The API request has exceeded some user-defined limit (such as max deadline set for a query) or a system limit. Refer to documentation to increase the limit or reach out to Rockset support with more details to alter your account limit.

code

HTTP status code obtained from server

Type

int

message

error message with more details

Type

str

type

error sub-category

Type

str

Not Yet Implemented

Your API request needs a feature that is not present in your cluster for it to complete. Your cluster needs an upgrade or this feature is in our roadmap but we haven’t gotten around to implementing it yet. Please reach out to Rockset support with more details to help us prioritize this feature.

class rockset.exception.NotYetImplemented(**kwargs)[source]

Your request is expecting a feature that has not been deployed in your cluster or has not yet been implemented. Please reach out to Rockset support with more details to help us prioritize this feature. Thank you.

code

HTTP status code obtained from server

Type

int

message

error message with more details

Type

str

type

error sub-category

Type

str

Request Timeouts

The server did not complete the API request before the timeout you set for the request expired. To troubleshoot, see if your request succeeds when you don’t set a timeout.
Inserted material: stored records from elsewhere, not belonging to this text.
(* ===== verification/OperandStack.v ===== *)
(** * OperandStack: the operand and continuation stacks

    The operand-stack and frame-stack functions of [HostContract.py]. The
    interpreter threads a 64-bit cursor (the frame height) by value; the host
    owns one flat list of words and the list of frame bases. *)

From Stdlib Require Import ZArith Lia.
From stdpp Require Import base tactics option list gmap.
From S2P Require Import Prelude PyBytes OrderedDict HostTypes.

#[local] Open Scope Z_scope.

Definition _STACK_TOP_WIDTH : Z := 64.
Definition _STACK_TOP_MASK : Z := Z.shiftl 1 _STACK_TOP_WIDTH - 1.

(** [Bits(64, value & mask)], read back as an integer. *)
Definition _stack_top (value : Z) : Z := Z.land value _STACK_TOP_MASK.

Definition stack_reset_host : M Stacks Z :=
  modify (λ r, set_operand_stack_frames [] (set_operand_stack [] r));;
  mret (_stack_top 0).

Definition operand_stack_push_empty_frame_host : M Stacks Z :=
  modify (λ r, set_operand_stack_frames
    (r.(operand_stack_frames) ++ [py_len r.(operand_stack)]) r);;
  mret (_stack_top 0).

Definition operand_stack_pop_frame : M Stacks unit :=
  frames ← gets operand_stack_frames;
  match last frames with
  | None => raise (RuntimeError "cannot pop the root operand-stack frame")
  | Some base =>
      modify (set_operand_stack_frames (removelast frames));;
      modify (λ r, set_operand_stack (py_del_from r.(operand_stack) base) r)
  end.

Definition _stack_base (r : Stacks) : Z := default 0 (last r.(operand_stack_frames)).

Definition _stack_slot_position (r : Stacks) (top index : Z) : Z :=
  _stack_base r + top - 1 - index.

Definition stack_top_height_host (top : Z) : Z := top.

Definition stack_slot_read_host (top index : Z) : M Stacks Z :=
  r ← gets id;
  let position := _stack_slot_position r top index in
  if (position <? _stack_base r) || (py_len r.(operand_stack) <=? position)
  then raise (RuntimeError "operand stack slot out of range")
  else of_outcome (py_index r.(operand_stack) position).

(** [while len(stack) <= position: stack.append(0)] *)
Fixpoint append_zeros (fuel : nat) (position : Z) (stack : list Z) : list Z :=
  match fuel with
  | O => stack
  | S fuel =>
      if py_len stack <=? position then append_zeros fuel position (stack ++ [0])
      else stack
  end.

(** The loop runs once for every missing position. *)
Definition extend_stack (position : Z) (stack : list Z) : list Z :=
  append_zeros (Z.to_nat (position + 1 - py_len stack)) position stack.

Definition stack_assign (position value : Z) : M Stacks unit :=
  modify (λ r, set_operand_stack (extend_stack position r.(operand_stack)) r);;
  stack ← gets operand_stack;
  stack' ← of_outcome (py_setitem stack position value);
  modify (set_operand_stack stack').

Definition stack_slot_write_host (top index value : Z) : M Stacks unit :=
  r ← gets id;
  let position := _stack_slot_position r top index in
  if position <? _stack_base r
  then raise (RuntimeError "operand stack slot out of range")
  else stack_assign position value.

Definition stack_slot_write_next_host (top value : Z) : M Stacks unit :=
  r ← gets id;
  stack_assign (_stack_base r + top) value.

Definition stack_top_advance_host (top count : Z) : Z := _stack_top (top + count).
Definition stack_top_retreat_host (top count : Z) : Z := _stack_top (top - count).

Definition frame_stack_reset : M Stacks unit := modify (set_continuation_frames []).

Definition frame_stack_push (value : FrameContinuation) : M Stacks unit :=
  modify (λ r, set_continuation_frames (r.(continuation_frames) ++ [value]) r).

Definition frame_stack_pop : M Stacks FrameContinuation :=
  frames ← gets continuation_frames;
  match last frames with
  | None => mret Empty
  | Some value => modify (set_continuation_frames (removelast frames));; mret value
  end.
If it does then you need to recalibrate your timeout value. If it doesn’t, then debug the issue based on the new error you receive.

class rockset.exception.RequestTimeout(**kwargs)[source]

Request timed out.

Many API calls allow a client side timeout to be specified. When specified, this exception will be thrown when the timeout expires and the API call has not received a valid response or an error from the servers.

message

timeout error message

Type

str

timeout

timeout specfied with API call in seconds

Type

int

Server Errors

These errors mean the server correctly parsed the input request, but couldn’t process it for some reason. If a particular request or application is seeing this while other requests are fine, then you probably uncovered a bug with Rockset. Please contact Rockset support to report the bug and we will provide a time estimte for resolution and send you a t-shirt.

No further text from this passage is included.